An aunty of ours passed away after a short illness and much discomfort, just before Christmas. Very sad indeed. We had stayed with her for a week and benefitted from her gracious hospitality in July when we were in Holland. Our eldest happens to still be in Europe/Holland celebrating Christmas and New Years with family and managed to get to the funeral to represent us. A bit difficult for him as his Dutch is very limited but some cousins were able to help out. We’re thankful that he was able to tell us about the day, what happened and who was there.

I’ve also picked up on recent bereavements through other sources, and was thinking about our reactions to the loss of a loved one. While the experience may seem to be a common one, we all deal with it differently. I think that’s a good thing. But coming from a small family myself, the experience is a rare one. It’s not that I’m ‘happy’ to have had the experience, I have grown from it, and can now empathise (in some way) with others who are going through the grieving process.
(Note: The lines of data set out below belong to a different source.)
(** C6.  When [exec.LookPath] fails for the command, [GenerateWithCommand]
    returns the error "Cannot find command ..." whatever the data is,
    present or absent, and [LookPath] is the only call it makes: the
    template is not read.  When the command resolves and the data is
    absent, it returns "bad input: null pointer", again after [LookPath]
    alone. *)
Theorem GenerateWithCommand_checks_command_first
    (path command : string) (args : list string) (w : W) :
  (forall (data : option D) (err : error) (w1 : W),
      h (LookPath command) w = (Err err, w1) ->
      run h (GenerateWithCommand path command args data) w
      = (Returned (Some ("Cannot find command " +:+ dquote +:+ command +:+ dquote
                         +:+ ": " +:+ err)),
         w1, [Ev (LookPath command) (Err err)]))
  /\ (forall (resolved : string) (w1 : W),
         h (LookPath command) w = (Ok resolved, w1) ->
         run h (GenerateWithCommand path command args None) w
         = (Returned (Some "bad input: null pointer"),
            w1, [Ev (LookPath command) (Ok resolved)])).
Proof.
  split; intros; unfold GenerateWithCommand; simpl;
    match goal with Hlook : h _ w = _ |- _ => rewrite Hlook end; reflexivity.
Qed.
It made me think again that any change brings with it some sort of grieving/taking leave, and this is healthy aspect of life. It’s part of how we work as human beings and we need it to become more complete individuals.
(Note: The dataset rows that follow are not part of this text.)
(** * Zoho subscribe route: token broker, error mapping and POST handler

    A shallow embedding of [src/app/api/zoho/subscribe/route.js].

    Modelling conventions.
    - JavaScript strings are byte strings ([string], read as UTF-8).  The
      helpers below act on the ASCII range, which is where the literals the
      route compares against live: [trim] strips the ASCII white space of
      ECMAScript (TAB, LF, VT, FF, CR, SP), [toLowerCase] folds [A-Z], and the
      two regular expressions of the route, both with the [i] flag and no [u]
      flag, only ever match ASCII letters.  Bytes above 127 are never white
      space and never letters.
    - JavaScript numbers are integers ([Z]): times are milliseconds as
      returned by [Date.now()], [expires_in] is a number of seconds.
    - A JSON field that is [undefined] or [null] is [None]; truthiness of a
      string field ([""] is falsy) and of a number field ([0] is falsy) is
      written out where the source relies on it.
    - An [async] function runs without interruption from one [await] to the
      next: every such segment is one function of the model, and the
      scheduler ([step]) interleaves whole segments. *)

From Stdlib Require Import ZArith Ascii String Permutation.
From Stdlib Require DecimalString DecimalPos.
From stdpp Require Import base option list strings gmap.

Local Open Scope Z_scope.

(** ** JavaScript string primitives used by the route *)

Module JS.

(** ECMAScript [WhiteSpace] and [LineTerminator], ASCII range. *)
Definition is_ws (c : ascii) : bool :=
  match N_of_ascii c with
  | 9%N | 10%N | 11%N | 12%N | 13%N | 32%N => true
  | _ => false
  end.

Fixpoint trimStart (s : string) : string :=
  match s with
  | EmptyString => EmptyString
  | String c s' => if is_ws c then trimStart s' else s
  end.

Fixpoint trimEnd (s : string) : string :=
  match s with
  | EmptyString => EmptyString
  | String c s' =>
      match trimEnd s' with
      | EmptyString => if is_ws c then EmptyString else String c EmptyString
      | r => String c r
      end
  end.

(** [String.prototype.trim] *)
Definition trim (s : string) : string := trimEnd (trimStart s).




(** Truthiness of a value that is [undefined]/[null] or a string. *)
Definition truthy (o : option string) : bool :=
  match o with
  | Some s => negb (String.eqb s "")
  | None => false
  end.

(** [a || b] on such values. *)
Definition or_else (a b : option string) : option string :=
  if truthy a then a else b.

(** [a || "literal"] *)
Definition or_default (a : option string) (d : string) : string :=
  match a with
  | Some s => if String.eqb s "" then d else s
  | None => d
  end.

(** [process.env.X?.trim()] *)
Definition opt_trim (o : option string) : option string :=
  match o with
  | Some s => Some (trim s)
  | None => None
  end.

Definition lower_ascii (c : ascii) : ascii :=
  let n := N_of_ascii c in
  if ((65 <=? n) && (n <=? 90))%N then ascii_of_N (n + 32) else c.

(** [String.prototype.toLowerCase] *)
Fixpoint toLowerCase (s : string) : string :=
  match s with
  | EmptyString => EmptyString
  | String c s' => String (lower_ascii c) (toLowerCase s')
  end.

Fixpoint startsWith (p s : string) : bool :=
  match p, s with
  | EmptyString, _ => true
  | String a p', String b s' => Ascii.eqb a b && startsWith p' s'
  | String _ _, EmptyString => false
  end.

(** [s.includes(p)] *)
Fixpoint includes (p s : string) : bool :=
  startsWith p s ||
  match s with
  | EmptyString => false
  | String _ s' => includes p s'
  end.

(** [String(v)] for a value that is [undefined] or a string: what
    [RegExp.prototype.test] does to its argument. *)
Definition toString (o : option string) : string :=
  match o with
  | Some s => s
  | None => "undefined"
  end.

(** [/email/i.test(v)] *)
Definition test_email (v : option string) : bool :=
  includes "email" (toLowerCase (toString v)).

(** [/record added|success/i.test(s)] *)
Definition test_success (s : string) : bool :=
  let l := toLowerCase s in
  includes "record added" l || includes "success" l.

(** [s.split(",")]: never empty, [""] splits into [[""]]. *)
Fixpoint split_comma (s : string) : list string :=
  match s with
  | EmptyString => [EmptyString]
  | String c s' =>
      if Ascii.eqb c ","
      then EmptyString :: split_comma s'
      else match split_comma s' with
           | w :: ws => String c w :: ws
           | [] => [String c EmptyString]
           end
  end.

(** [xs.join(sep)] *)
Fixpoint join (sep : string) (xs : list string) : string :=
  match xs with
  | [] => ""
  | [x] => x
  | x :: rest => x +:+ sep +:+ join sep rest
  end.

Definition hex_digit (n : N) : ascii :=
  if (n <? 10)%N then ascii_of_N (48 + n) else ascii_of_N (55 + n).

(** The characters [encodeURIComponent] leaves alone:
    [A-Z a-z 0-9 - _ . ! ~ * ' ( )]. *)
Definition uri_unreserved (c : ascii) : bool :=
  let n := N_of_ascii c in
  (((65 <=? n) && (n <=? 90)) || ((97 <=? n) && (n <=? 122)) ||
   ((48 <=? n) && (n <=? 57)) ||
   (n =? 45) || (n =? 95) || (n =? 46) || (n =? 33) || (n =? 126) ||
   (n =? 42) || (n =? 39) || (n =? 40) || (n =? 41))%N.

(** [encodeURIComponent] on the UTF-8 bytes of the string. *)
Fixpoint encodeURIComponent (s : string) : string :=
  match s with
  | EmptyString => EmptyString
  | String c s' =>
      if uri_unreserved c then String c (encodeURIComponent s')
      else let n := N_of_ascii c in
           String "%" (String (hex_digit (n / 16)) (String (hex_digit (n mod 16))
                                                      (encodeURIComponent s')))
  end.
All this made me think about a book I’ve just taken back to the library without reading (just didn’t get round to it), but I am going back tomorrow to re-borrow it. I was on my way to drop some books in the slot and had a quick glance at the jacket text and then the first paragraph and thought this should be read. It was Another Day of Life (scroll down in the Amazon site to read the reviews) by Ryszard Kapuscinski which chronicles the first few months of the Angolan Civil War. (I thoroughly enjoyed another of his books, The Emperor, which is an analysis of the decline and fall of Haile Selassie’s regime in Ethiopia).
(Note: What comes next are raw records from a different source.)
Lemma attachLoop_facts (l : list string) (mw : State * Stream) :
  wellFormed mw →
  let mw' := fold_left (λ mw t, subscribeToTicker t mw) l mw in
  wellFormed mw'
  ∧ (∀ t, t ∈ l → attached t mw')
  ∧ (∀ t, attached t mw → attached t mw')
  ∧ pages mw'.1 = pages mw.1
  ∧ onUpdate_id mw'.2 = onUpdate_id mw.2.
Proof.
  revert mw. induction l as [|t l IH]; intros mw Hwf; cbn zeta.
  - cbn. split; [done|]. split; [|done].
    intros t Ht. by apply elem_of_nil in Ht.
  - cbn [fold_left].
    destruct (subscribeToTicker_facts t mw Hwf) as (Hwf1 & Ht & Hmono & Hpg & Hid).
    destruct (IH _ Hwf1) as (Hwf2 & Hall & Hmono2 & Hpg2 & Hid2).
    split; [done|]. split; [|split; [|split]].
    + intros t' Ht'. apply elem_of_cons in Ht' as [->|Ht']; auto.
    + auto.
    + congruence.
    + congruence.
Qed.

(** The first loop of the interval callback tests [subscribed] before it
    calls [subscribeToTicker], which tests it again. *)
Lemma checkInterval_first_loop (l : list string) (mw : State * Stream) :
  fold_left
    (λ mw t, if decide (t ∈ subscribed mw.2) then mw else subscribeToTicker t mw)
    l mw
  = fold_left (λ mw t, subscribeToTicker t mw) l mw.
Proof.
  revert mw. induction l as [|t l IH]; intros mw; [done|].
  cbn [fold_left]. rewrite <- IH. f_equal.
  destruct mw as [m w]. unfold subscribeToTicker. cbn.
  by destruct (decide (t ∈ subscribed w)).
Qed.

Lemma dropTicker_facts (t : string) (mw : State * Stream) :
  wellFormed mw →
  let mw' := dropTicker t mw in
  wellFormed mw'
  ∧ (∀ t', t' ≠ t → attached t' mw → attached t' mw')
  ∧ onUpdate_id mw'.2 = onUpdate_id mw.2.
Proof.
  destruct mw as [m w]. intros [Hl Ho]. cbn in Hl, Ho.
  unfold dropTicker.
  assert (Hkeep : ∀ t', t' ≠ t →
            listeners (topicKey t')
              (match offMap w !! t with
               | Some off => (runDetach off m, delete t (offMap w))
               | None => (m, offMap w)
               end).1 = listeners (topicKey t') m).
  { intros t' Hne. destruct (offMap w !! t) as [d|] eqn:E; [|done].
    rewrite (Ho _ _ E). unfold runDetach. cbn.
    rewrite listeners_off, decide_False; [done|].
    intros Heq. by apply topicKey_inj in Heq. }
  assert (Hmap : ∀ t' d,
            (match offMap w !! t with
             | Some off => (runDetach off m, delete t (offMap w))
             | None => (m, offMap w)
             end).2 !! t' = Some d → offMap w !! t' = Some d).
  { intros t' d. destruct (offMap w !! t) as [d0|] eqn:E; cbn; [|done].
    intros Hd. apply lookup_delete_Some in Hd. tauto. }
  destruct (match offMap w !! t with
            | Some off => (runDetach off m, delete t (offMap w))
            | None => (m, offMap w)
            end) as [m' om] eqn:E.
  cbn in Hkeep, Hmap. cbn zeta. split; [split|split]; cbn.
  - intros t' Ht'. apply list_elem_of_filter in Ht' as [Hne Ht'].
    rewrite Hkeep by done. by apply Hl.
  - intros t' d Hd. by apply Ho, Hmap.
  - intros t' Hne [Hs Ha]. cbn in Hs, Ha. split; cbn.
    + by apply list_elem_of_filter.
    + by rewrite Hkeep.
  - done.
Qed.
These stories are about life and death, about politics and war, about stupidity and waste and they remind us of the human spirit, about hope and resilience, about love and devotion. So, dear reader, while the facts of life include death, we would do well to live each day like it may be our last, and to love each other a little more…

the big smoke

1 12 2007

It was up the highway to Melbourne for the day and an opportunity to catch a film at the Nova in Carlton. We’d scored a couple of free tickets to see Tell No One, a French thriller that was quite a good watch. Plenty of twists and turns and some great action (instead of a car chase there was a chase through the streets and markets on foot) and the cinematography was nice. The acting was excellent too, lots of different characters and it was nice to hear French being spoken. Paris (Versailles?) looked good too from the inner city to suburbs and the countryside. Very worth the watch – would be good to catch on DVD.

Earlier on we’d gone to visit a book/coffee shop in Northcote ‘cause it had been recommended in the paper. Wasn’t as good as we’d been led to believe so wandered back to the car to find a real coffee shop. It was warming up and there were plenty of people about checking out the boutiques – there was also a transvestite who must have been 6’6“ with his stilettos on. He had a bit of a Frank-N-Furter outfit on and was walking slowly and deliberately so as to not fall over (or he wasn’t feeing all that well!). Did find a nice coffee at the far end of Lygon Street and joined the trendies who were eating their eggs benedict etc. for lunch…

Also got to visit a few bookshops (Borders and Readings) and sussed out a couple of McSweeny volumes and found a few books worth purchasing. Ended up at the Saturday book stalls at Fed Sq. and enjoyed the browsing before scoring again (a couple of Colm Toibin’s) and heading home.

…no apologies for linking to wikipedia – I just reckon that if you want to check out further you’ll find what you’re looking for. It’s just that sometime the ‘official’ site is just too commercial.